# Owyhee late March



## shappattack (Jul 17, 2008)

it can be any type of weather in late march, raining, hailing, snowing, sunny, 50 mph winds, totally shit balls, or it could be fairly nice (all within 1 day, seriously). Like wise if its still cold, the flow could be low, or it could be 2x flood stage (and this can all happen in a weeks time). Its a roulette wheel really. No way to predict this far out.


----------



## dgogirlie (May 3, 2010)

That sounds about right. Same here. River trips are always totally amazing or total shit. Here's hoping.


----------



## NativeDiver (Jun 7, 2017)

My forecast looks like some sun with clouds. Day time temps will be warming, with cool nights. Rain possible in the late day and early mornings. Chance of lightening is LOW.


Flows will be tricky this time of year- but they should be above average and rising. Possibly at flood stage.
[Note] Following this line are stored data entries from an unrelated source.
Lemma pool_part_free R p m k :
  pool_part R p m -> is_Some (R !! k) ->
  exists p', txc_pool_object_free k true p = Ret tt p' /\ pool_part (delete k R) p' m.
Proof.
  intros (fr & al & H & Hd & Hm) Hk. apply Hd in Hk as (i & -> & Hi)%list_elem_of_fmap.
  apply list_elem_of_split in Hi as (al1 & al2 & ->). pose proof (rep_nodup _ _ _ H) as (_ & _ & Hnd)%NoDup_app.
  exists (pool_after_free p i (head al2) (last al1)). split; [by eapply pool_free_run|].
  exists (i :: fr), (al1 ++ al2). assert (obj_addr (pool_after_free p i (head al2) (last al1)) = obj_addr p) as -> by by apply obj_addr_ext.
  split_and!; [by apply pool_after_free_rep| |intros j Hj; apply Hm; set_solver].
  intros k. rewrite lookup_delete_is_Some, Hd, !fmap_app, fmap_cons, !elem_of_app, elem_of_cons. split; [naive_solver|].
  intros Hk. split; [|naive_solver]. intros Heq. assert (k ∈ obj_addr p <$> (al1 ++ al2)) as Hin by (rewrite fmap_app; set_solver).
  apply list_elem_of_fmap in Hin as (j & -> & Hj). apply (obj_addr_inj _ _ _ _ _ H) in Heq as <-; [|set_solver..].
  apply NoDup_app in Hnd as (_ & Hnd & [Hn _]%NoDup_cons). specialize (Hnd i). set_solver.
Qed.

Lemma in_pool_koa_run {A} (m : M txc_pool_t A) a p' w :
  m (pool_koa_obj (w_koamgr w)) = Ret a p' -> in_pool_koa m w = Ret a (set_koamgr (set_pool_koa_obj p' (w_koamgr w)) w).
Proof. intros H. unfold in_pool_koa, m_zoom. by rewrite H. Qed.

Lemma free_holds R C k w :
  holds R C w -> is_Some (R !! k) ->
  exists w', in_pool_koa (txc_pool_object_free k true) w = Ret tt w' /\ holds (delete k R) C w'.
Proof.
  intros (Hp & Hm & Hh) Hk. destruct (pool_part_free _ _ _ _ Hp Hk) as (p' & E & Hp').
  eexists. split; [by apply in_pool_koa_run|]. split_and!; simpl; [done| |done].
  apply map_Forall_delete. exact Hm.
Qed.

(** What the pool of sentinels, the sentinels and the buffers see. *)
Lemma in_buffermgr_registry {A} (m : M txc_buffermgr_t A) : m_pres same_registry (in_buffermgr m).
Proof. by apply zoom_pres. Qed.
If it is not at flood stage, skip the trip because it has been too cold to melt snow. 



You will have your pick of camps- as you will be in the only one the river.
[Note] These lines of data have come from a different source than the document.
(** [futex_wake], and the threads it releases. *)
Definition do_wake (nr : Z) (s : sys) : sys :=
  let q := FUTEX_WAKE nr (sys_queue s) in
  Sys (sys_event s) q (sys_pc s)
    (released s + (Z.of_nat (size (asleep (sys_queue s))) - Z.of_nat (size (asleep q)))) (completed s).

(** A transaction has changed the event and is not done. *)
Definition in_tx (s : sys) (x : Z) : Prop := exists u, pc s u = TxSignalled x \/ pc s u = TxWoken x.
Definition no_tx (s : sys) : Prop := forall x, ~ in_tx s x.

(** One access of a thread, as the functions make them. [ev->event++] of
    [txc_cond_event_signal] and [_broadcast], which are [TM_PURE], is a load and a store
    that the transactional memory does not see: they go on while a transaction that has
    changed the event is open, as do the reads of [txc_cond_event_wait] and
    [_deferred_wait]. The memory isolates the accesses of [txc_cond_event_get] and
    [_tm_signal] from each other. It stores the new value at once, and the old one again
    at an abort, when it is [in_place], and else at the commit. A transaction signals an
    event once. *)
Inductive cstep (in_place : bool) : sys -> sys -> Prop :=
  | s_get t s : pc s t = Idle -> no_tx s ->
      cstep in_place s (set_pc t (Saved (sys_event s) (released s)) s)
  | s_test t v w0 s : pc s t = Saved v w0 ->
      cstep in_place s (set_pc t (if bool_decide (v = sys_event s) then Tested v w0 else Idle) s)
  | s_event_wait t s : pc s t = Idle ->     (* txc_cond_event_wait *)
      cstep in_place s (set_pc t (Tested (sys_event s) (released s)) s)
  | s_wait t v w0 s : pc s t = Tested v w0 ->
      cstep in_place s
        (set_pc t (if bool_decide (v = sys_event s) then Blocked v w0 else Idle)
          (set_queue (FUTEX_WAIT t (sys_event s) v (sys_queue s)) s))
  | s_return t v w0 s : pc s t = Blocked v w0 -> t ∉ asleep (sys_queue s) ->
      cstep in_place s (set_pc t Idle s)
  | s_interrupt q s : asleep q ⊆ asleep (sys_queue s) -> cstep in_place s (set_queue q s)
  | s_load t nr s : pc s t = Idle -> 1 <= nr ->
      cstep in_place s (set_pc t (Loaded (sys_event s) nr) s)
  | s_store t x nr s : pc s t = Loaded x nr -> x < INT_MAX ->
      cstep in_place s (set_pc t (Signalled (x + 1) nr) (set_event (x + 1) s))
  | s_wake t x nr s : pc s t = Signalled x nr ->
      cstep in_place s (set_pc t Idle (complete x (do_wake nr s)))
  | s_tm_inc t s : pc s t = Idle -> no_tx s -> sys_event s < INT_MAX ->
      cstep in_place s (set_pc t (TxSignalled (sys_event s + 1))
        (if in_place then set_event (sys_event s + 1) s else s))
  | s_tm_wake t x s : pc s t = TxSignalled x ->
      cstep in_place s (set_pc t (TxWoken x) (do_wake 1 s))
  | s_tm_commit t x s : pc s t = TxWoken x ->
      cstep in_place s (set_pc t Idle (complete x (if in_place then s else set_event x s)))
  | s_tm_abort t x s : pc s t = TxSignalled x \/ pc s t = TxWoken x ->
      cstep in_place s (set_pc t Idle (if in_place then set_event (x - 1) s else s)).

(** What the code leaves to its clients: a step keeps the accesses outside transactions
    apart when [ev->event++] does not overlap another one or a transaction that has
    changed the event, and [txc_cond_event_wait] does not read in such a transaction.
    Clients that signal in transactions and wait with the macros do so. *)
Definition apart (s s' : sys) : Prop :=
  (forall t v w0, pc s t = Idle -> pc s' t = Tested v w0 -> no_tx s) /\
  (forall t x nr, pc s' t = Loaded x nr -> no_tx s' /\ forall u y m, pc s' u = Loaded y m -> u = t).
Definition apart_step (in_place : bool) (s s' : sys) : Prop := cstep in_place s s' /\ apart s s'.

(** Nobody waits or signals. *)
Definition quiet_sys (s : sys) : Prop := (forall t, pc s t = Idle) /\ asleep (sys_queue s) = ∅ /\ completed s = ∅.

(** ** What the steps keep *)

(** The value of the event that transactions have committed. *)
Definition committed (s : sys) (c : Z) : Prop :=
  (no_tx s /\ c = sys_event s) \/ exists x, in_tx s x /\ sys_event s = x /\ c = x - 1.

(** The value a waiter read. *)
Definition waits (s : sys) (t v w0 : Z) : Prop := pc s t = Saved v w0 \/ pc s t = Tested v w0 \/ pc s t = Blocked v w0.

(** The signals after the one numbered [v]. *)
Definition later (v : Z) (done : gset Z) : Z := Z.of_nat (size (filter (fun x => v < x) done)).

Record cinv (s : sys) (c : Z) : Prop := {
  ci_committed : committed s c;
  ci_one_tx u1 u2 x1 x2 : (pc s u1 = TxSignalled x1 \/ pc s u1 = TxWoken x1) ->
    (pc s u2 = TxSignalled x2 \/ pc s u2 = TxWoken x2) -> u1 = u2;
  ci_waits t v w0 : waits s t v w0 -> v <= c /\ w0 <= released s;
  ci_done x : x ∈ completed s -> x <= c;
  ci_signalled t x nr : pc s t = Signalled x nr -> x <= c /\ 1 <= nr;
  ci_asleep t : t ∈ asleep (sys_queue s) -> exists v w0, pc s t = Blocked v w0;
  ci_released t v w0 : t ∈ asleep (sys_queue s) -> pc s t = Blocked v w0 -> later v (completed s) <= released s - w0;
  ci_woken u x t v w0 : pc s u = TxWoken x -> t ∈ asleep (sys_queue s) -> pc s t = Blocked v w0 ->
    later v ({[x]} ∪ completed s) <= released s - w0;
}.

Lemma pc_set t c s u : pc (set_pc t c s) u = if decide (t = u) then c else pc s u.
Proof. unfold pc, set_pc. simpl. destruct (decide (t = u)) as [->|]; [by rewrite lookup_insert_eq|by rewrite lookup_insert_ne]. Qed.

Lemma later_none v done : (forall x, x ∈ done -> x <= v) -> later v done = 0.
Proof.
  intros H. unfold later. assert (filter (fun x => v < x) done = ∅) as ->; [|done].
  apply set_eq. intros x. rewrite elem_of_filter. split; [|by intros ?%not_elem_of_empty]. intros [H1 H2%H]. lia.
Qed.

Lemma later_mono v done1 done2 : done1 ⊆ done2 -> later v done1 <= later v done2.
Proof. intros H. unfold later. apply inj_le, subseteq_size. intros x. rewrite !elem_of_filter. set_solver. Qed.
Film the trip! It will be fun!


----------



## Chunkylover53 (Feb 6, 2019)

I've done several late March trips on the Owyhee and they have all been memorable. I highly recommend taking out at Birch Creek, not Leslie Gulch. The road can be a little dicey (class 3), but early season Owyhee trips are great since you'll likely miss the fair-weather boaters shitshow. American Whitewater is a good resource too.
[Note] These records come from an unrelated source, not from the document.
(* ===== verification/Boot.v ===== *)
(** * The start of the library ([_TXC_global_init], [_TXC_thread_init])

    The managers are created in the order of [core/interface.c], on top of each
    other; then each thread gets its descriptor. The theorem of this file is that
    what they leave is where the theorems on the sentinels ([Protocol]) and on the
    KOAs ([Registry]) start from. *)

From S2P Require Import Prelude Dll Pool HashTable Buffer Actions World MemFs Tx Sentinel Views Locks Protocol Koa XFile XDir System Frames KoaFrames Registry.

(** ** The code *)

Section boot.
Context {PF : Platform}.

(** What the allocations of [_TXC_global_init] return, and the sizes of the headers of
    the two kinds of buffers. *)
Record boot_allocs := BootAllocs {
  ba_sentinelmgr : option Z; ba_sentinels : pool_allocs;
  ba_buffermgr : option Z; ba_circulars : pool_allocs; ba_linears : pool_allocs;
  header_circular : Z; header_linear : Z;
  ba_txmgr : option Z; ba_txds : pool_allocs; ba_lists : bool;
  ba_koamgr : option Z; ba_koas : pool_allocs; ba_hp : option Z; ba_tbl : option Z;
}.

(** A manager that is not created leaves its pointer null, which is not looked at. *)
Definition created {A} (r : option (Z * option A)) : M world A :=
  do r <- m_deref r ;; m_deref (r.2).
Definition created_in (m : M world Z) : M world unit :=
  do r <- m ;; if bool_decide (r <> TXC_R_SUCCESS) then m_undef else m_ret tt.

(** [cfg] is what [txc_config_init] reads. *)
Definition _TXC_global_init (al : boot_allocs) (cfg : settings) : M world Z :=
  m_modify (fun w => World (w_kernel w) (w_errno w) (w_txmgr w) (w_sentinelmgr w) (w_buffermgr w) (w_koamgr w)
    (w_ints w) cfg (w_blocks w)) ;;;
  do g <- created (txc_sentinelmgr_create (ba_sentinelmgr al) (sizeof sz_txc_sentinel_t) (ba_sentinels al)) ;;
  m_modify (set_sentinelmgr g) ;;;
  do b <- created (txc_buffermgr_create (ba_buffermgr al) (header_circular al) (header_linear al)
    (ba_circulars al) (ba_linears al)) ;;
  m_modify (set_buffermgr b) ;;;
  created_in (txc_txmgr_create (ba_txmgr al) (ba_txds al) (sizeof sz_txc_tx_t) (ba_lists al)) ;;;
  created_in (txc_koamgr_create (ba_koamgr al) (ba_koas al) (ba_hp al) (ba_tbl al) (sizeof sz_txc_koa_t)) ;;;
  m_ret TXC_R_SUCCESS.

(** Threads that call [_TXC_thread_init], each with its number and the one the TM library
    gives it: their descriptors, the last one's first. *)
Fixpoint thread_inits (threads : list (Z * Z)) (ids : list Z) : M world (list Z) :=
  match threads with
  | [] => m_ret ids
  | (self, itm_tid) :: threads => do txd <- _TXC_thread_init self itm_tid ;; thread_inits threads (txd :: ids)
  end.

(** ** Pools with room *)

(** The pool has [n] free objects and has given out [live]; each object is in [m]. *)
Definition room {A} (p : txc_pool_t) (m : gmap Z A) (live : list Z) (n : nat) : Prop := exists fr al,
  pool_rep p fr al /\ 0 < full_buf p /\ live = obj_addr p <$> al /\ (n <= length fr)%nat /\
  forall i, i ∈ fr ++ al -> is_Some (m !! obj_addr p i).

Lemma room_alloc {A} p (m : gmap Z A) live n : room p m live (S n) ->
  exists a p', txc_pool_object_alloc true p = Ret (TXC_R_SUCCESS, Some a) p' /\ room p' m (a :: live) n /\
    is_Some (m !! a) /\ 0 < a.
Proof.
  intros (fr & al & H & Hb & -> & Hn & Hm). destruct fr as [|i fr]; [simpl in Hn; lia|].
  exists (obj_addr p i), (pool_after_alloc p i (head fr)). split_and!.
  - by eapply pool_alloc_run.
  - exists fr, (i :: al). assert (obj_addr (pool_after_alloc p i (head fr)) = obj_addr p) as -> by by apply obj_addr_ext.
    split_and!; [by apply pool_after_alloc_rep|done|done|simpl in Hn; lia|intros j Hj; apply Hm; set_solver].
  - apply Hm. set_solver.
  - unfold obj_addr. pose proof (u32_range (Z.of_nat i * obj_size p)). lia.
Qed.

Lemma room_insert {A} p (m : gmap Z A) live n a x : room p m live n -> room p (<[a := x]> m) live n.
Proof.
  intros (fr & al & H1 & H2 & H3 & H4 & H5). exists fr, al. split_and!; [done..|]. intros i Hi.
  rewrite lookup_insert_is_Some. destruct (decide (a = obj_addr p i)); [by left|right; split; [done|by apply H5]].
Qed.

Lemma room_nodup {A} p (m : gmap Z A) live n : room p m live n -> NoDup live.
Proof. intros (fr & al & H & _ & -> & _). by eapply pool_live_nodup. Qed.

(** A new pool. *)
Definition new_pool (base size num : Z) : txc_pool_t := Pool false base (create_objs base size num) (Some 0%nat) None num 0 size num.
Definition new_objs (base size num : Z) : list Z := obj_addr (new_pool base size num) <$> seq 0 (Z.to_nat num).

Definition fits (base size num : Z) : Prop := 0 < base /\ 0 < num < 2 ^ 32 /\ 0 < size /\ num * size <= 2 ^ 32.

(** The allocations of a pool at [base]. *)
Definition pa_granted (pa : pool_allocs) (size num : Z) : Prop := exists a b base,
  pa = PoolAllocs (Some a) (Some b) (Some base) 0 /\ fits base size num.

Lemma new_pool_created {Mem} pa size num (c : option (Z -> Mem -> Mem)) mem : pa_granted pa size num ->
  exists base, fits base size num /\
    txc_pool_create (pa_pool pa) (pa_list pa) (pa_buf pa) (pa_mutex pa) size num c mem =
      Some (TXC_R_SUCCESS, Some (new_pool base size num),
        match c with None => mem | Some c => foldl (fun m a => c a m) mem (new_objs base size num) end).
Proof.
  intros (a & b & base & -> & Hf). exists base. split; [done|]. destruct Hf as (Hb & Hn & Hs & Hm). simpl.
  unfold txc_pool_create. rewrite !bool_decide_eq_false_2 by lia.
  do 2 f_equal. destruct c as [c|]; [|done]. unfold new_objs, seqZ. generalize mem.
  induction (seq 0 (Z.to_nat num)) as [|k l IH]; [done|]. intros m'. simpl. rewrite IH.
  unfold obj_addr; simpl. by rewrite Z.add_0_r.
Qed.

Lemma new_rep base size num : fits base size num -> pool_rep (new_pool base size num) (seq 0 (Z.to_nat num)) [].
Proof. intros (Hb & Hn & Hs & Hm). apply pool_create_rep; lia. Qed.

Lemma new_room {A} base size num (m : gmap Z A) : fits base size num -> (forall a, a ∈ new_objs base size num -> is_Some (m !! a)) ->
  room (new_pool base size num) m [] (Z.to_nat num).
Proof.
  intros Hf Hx. exists (seq 0 (Z.to_nat num)), []. split_and!; [by apply new_rep|apply Hf|done|by rewrite length_seq|].
  rewrite app_nil_r. intros i Hi. apply Hx. by apply list_elem_of_fmap_2.
Qed.

Lemma new_each base size num : fits base size num ->
  pool_for_each (length (obj_list (new_pool base size num))) 0 (new_pool base size num) =
    Ret (new_objs base size num) (new_pool base size num).
Proof.
  intros Hf. pose proof (new_rep _ _ _ Hf) as H. destruct Hf as (_ & Hn & _).
  apply pool_for_each_spec in H as (_ & _ & H). specialize (H (Nat.pred (Z.to_nat num)) eq_refl).
  etransitivity; [apply H; f_equal; lia|]. unfold new_objs. simpl. by rewrite create_objs_length.
Qed.

Lemma new_objs_nodup base size num : fits base size num -> NoDup (new_objs base size num).
Proof.
  intros H%new_rep.
  apply NoDup_fmap_2_strong; [|apply NoDup_seq]. intros i j Hi Hj.
  apply (obj_addr_inj _ _ _ i j H); by rewrite app_nil_r.
Qed.

Lemma new_objs_length base size num : length (new_objs base size num) = Z.to_nat num.
Proof. unfold new_objs. by rewrite length_fmap, length_seq. Qed.

Lemma new_bufs base size num : fits base size num -> po_buf <$> obj_list (new_pool base size num) = new_objs base size num.
Proof.
  intros H%new_rep.
  apply list_eq. intros i. unfold new_objs. rewrite !list_lookup_fmap. destruct (obj_list _ !! i) as [o|] eqn:E.
  - pose proof (lookup_lt_Some _ _ _ E) as Hi. simpl in Hi. rewrite create_objs_length in Hi.
    rewrite lookup_seq_lt by done. simpl. f_equal. exact (rep_buf _ _ _ H i o E).
  - apply lookup_ge_None in E. simpl in E. rewrite create_objs_length in E. by rewrite lookup_seq_ge.
Qed.

Lemma new_obj_in base size num i : i ∈ seq 0 (Z.to_nat num) -> obj_addr (new_pool base size num) i ∈ new_objs base size num.
Proof. apply list_elem_of_fmap_2. Qed.

#[local] Opaque new_pool new_objs.


Lemma keys_mapped {A} (l : list (Z * A)) a : a ∈ l.*1 -> is_Some ((list_to_map l : gmap Z A) !! a).
Proof.
  intros Ha. apply not_eq_None_Some. intros Hn. by apply not_elem_of_list_to_map_2 in Hn.
Qed.

Lemma keys_id {A} (f : Z -> A) l : ((fun a => (a, f a)) <$> l).*1 = l.
Proof. rewrite <- list_fmap_compose. by rewrite list_fmap_id. Qed.

Lemma objs_mapped {A} base size num (f : Z -> A) : fits base size num ->
  forall a, a ∈ new_objs base size num -> is_Some ((list_to_map ((fun a => (a, f a)) <$> new_objs base size num) : gmap Z A) !! a).
Proof. intros _ a Ha. apply keys_mapped. by rewrite keys_id. Qed.

(** A constructor that puts something at each object. *)
Lemma constructed_mapped {A} (f : Z -> A) l (m : gmap Z A) a :
  a ∈ l \/ is_Some (m !! a) -> is_Some (foldl (fun m a => <[a := f a]> m) m l !! a).
Proof.
  revert m. induction l as [|b l IH]; intros m Ha; simpl; [destruct Ha as [Ha|Ha]; [by apply elem_of_nil in Ha|done]|].
  apply IH. rewrite lookup_insert_is_Some. destruct Ha as [[->|Ha]%elem_of_cons|Ha]; [by right; left|by left|].
  right. destruct (decide (b = a)); [by left|by right].
Qed.

(** *** The sentinels *)

(** All the locks are free, and every sentinel has an id of its own. *)
Definition free_sentinels (m : gmap Z txc_sentinel_t) : Prop :=
  Z.of_nat (size m) < 2 ^ 29 /\
  (forall a s, m !! a = Some s -> sentinel_mutex s = false /\ synch_mutex s = false /\ s_owner s = TXC_SENTINEL_NOOWNER) /\
  (forall a b s s', m !! a = Some s -> m !! b = Some s' -> s_id s = s_id s' -> a = b).

Definition boot_sentinels (g : txc_sentinelmgr_t) (live : list Z) (n : nat) : Prop :=
  room (pool_sentinel g) (sentinels g) live n /\ free_sentinels (sentinels g).

Lemma sentinelmgr_created m_mgr size pa w : is_Some m_mgr -> pa_granted pa size TXC_SENTINEL_NUM ->
  exists g, created (txc_sentinelmgr_create m_mgr size pa) w = Ret g w /\ boot_sentinels g [] 512.
Proof.
  intros [x ->] Hp. unfold txc_sentinelmgr_create, created. destruct (new_pool_created pa size TXC_SENTINEL_NUM None tt Hp) as (base & Hf & ->).
  unfold mbind, option_bind. cbv beta iota. rewrite new_each by done. eexists. split; [reflexivity|].
  assert ((imap (fun i a => (a, Sentinel false false (Z.of_nat i) 0 TXC_SENTINEL_NOOWNER)) (new_objs base size TXC_SENTINEL_NUM)).*1
    = new_objs base size TXC_SENTINEL_NUM) as Hk.
  { apply list_eq. intros i. rewrite list_lookup_fmap, list_lookup_imap. by destruct (_ !! i). }
  split; simpl.
  - apply (new_room base size 512); [done|]. intros a Ha. apply keys_mapped. by rewrite Hk.
  - unfold sentinelmgr_init. split_and!.
    + rewrite map_size_list_to_map, length_imap by (rewrite Hk; by apply new_objs_nodup).
      rewrite new_objs_length. unfold TXC_SENTINEL_NUM. lia.
    + intros a s Hs. apply elem_of_list_to_map_2, elem_of_lookup_imap in Hs as (i & y & [= -> ->] & Hi). done.
    + intros a b s s' Ha Hb. apply elem_of_list_to_map_2, elem_of_lookup_imap in Ha as (i & y & [= -> ->] & Hi).
      apply elem_of_list_to_map_2, elem_of_lookup_imap in Hb as (j & z & [= -> ->] & Hj). simpl. intros E.
      assert (i = j) as -> by lia. congruence.
Qed.

(** *** The buffers *)

Definition boot_buffers (b : txc_buffermgr_t) (lc ll : list Z) (nc nl : nat) : Prop :=
  room (pool_buffer_circular b) (circulars b) lc nc /\ room (pool_buffer_linear b) (linears b) ll nl.

Lemma buffermgr_created m_mgr hc hl pac pal w : is_Some m_mgr ->
  pa_granted pac (u32 (TXC_BUFFER_CIRCULAR_SIZE + hc)) TXC_BUFFER_CIRCULAR_NUM ->
  pa_granted pal (u32 (TXC_BUFFER_LINEAR_SIZE + hl)) TXC_BUFFER_LINEAR_NUM ->
  exists b, created (txc_buffermgr_create m_mgr hc hl pac pal) w = Ret b w /\ boot_buffers b [] [] 32 32.
Proof.
  intros [x ->] Hc Hl. unfold txc_buffermgr_create, created.
  destruct (new_pool_created pac _ _ (Some (circular_buffer_constructor hc)) ∅ Hc) as (bc & Hfc & ->).
  destruct (new_pool_created pal _ _ (Some (linear_buffer_constructor hl)) ∅ Hl) as (bl & Hfl & El).
  simpl. rewrite El. simpl. eexists. split; [done|]. split; simpl.
  - apply (new_room bc _ 32); [done|]. intros a Ha. apply constructed_mapped. by left.
  - apply (new_room bl _ 32); [done|]. intros a Ha. apply constructed_mapped. by left.
Qed.

Lemma linear_created b lc ll nc nl : boot_buffers b lc ll nc (S nl) ->
  exists a b', txc_buffer_linear_create b = Ret a b' /\ boot_buffers b' lc (a :: ll) nc nl /\ is_Some (linears b' !! a) /\
    (forall x, is_Some (linears b !! x) -> is_Some (linears b' !! x)).
Proof.
  intros [Hc Hl]. destruct (room_alloc _ _ _ _ Hl) as (a & p' & E & Hl' & [x Hx] & _).
  unfold txc_buffer_linear_create, in_pool_linear, m_zoom, m_bind. rewrite E. simpl.
  unfold linear_get, m_bind, m_get, m_deref. simpl. rewrite Hx. simpl. eexists _, _. split; [done|].
  split_and!; simpl; [split; [done|by apply room_insert]|by rewrite lookup_insert_eq; eexists|].
  intros y Hy. rewrite lookup_insert_is_Some. destruct (decide (a = y)); [by left|by right].
Qed.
https://www.americanwhitewater.org/content/River/detail/id/1538/


----------



## Riverwild (Jun 19, 2015)

I've done a couple late March trips as well. Weather can be super unpredictable as stated above. I can't remember when the road opens to Birch Creek but I remember one year we were worried that it wouldn't open in time for our trip. I've done both takeouts, when we did the lake it was full and we brought a motor, made it easy. But not sure where the lake is at now. I've always done it as a 4 day 3 night trip but would like to spend more time next time I go back. Early spring is nice because you do avoid some of the crowds. Try and keep it above 1,200 cfs if you are rowing a decent sized raft.


----------



## shappattack (Jul 17, 2008)

Spring in the Owyhee





































https://www.youtube.com/watch?v=ZM3-TH9AWqI

https://www.youtube.com/watch?v=wHbmwLb91R0


----------



## shappattack (Jul 17, 2008)

https://www.youtube.com/watch?v=pfPKagf3zOM

https://www.youtube.com/watch?v=5TYLDvs6kiY

https://www.youtube.com/watch?v=mhUQWq9azAw

https://www.youtube.com/watch?v=OKs2M5SP750


----------



## Keriray (Jul 5, 2013)

From what I've read, the snowpack tends to let go pretty quickly, and then it's over. There's a lot of snow now in the area now, over 100%, but once it starts melting it will go quickly. There are sites to watch the snowpack https://wcc.sc.egov.usda.gov/reports/UpdateReport.html?report=Oregon , 

the flow 
https://waterdata.usgs.gov/nwis/uv?...=30&begin_date=2019-03-12&end_date=2019-03-19 , 

and the lake level, currently at 55% https://www.usbr.gov/pn/hydromet/owytea.html , 

In 2017 the river flow was above 1000cfs from March thru June, a pretty good year. 2018 only went above 1000 for a few days in March and that was it! 2016 was OK, again Mar/April/May is the time to go. Here's the graph for the last 3 years. 
https://nwis.waterdata.usgs.gov/nwi...od=&begin_date=2016-02-01&end_date=2019-03-19

My question for people is how many days minimum from Rome to Leslie Gulch no tow? Is it doable in 4 days? What flow?


----------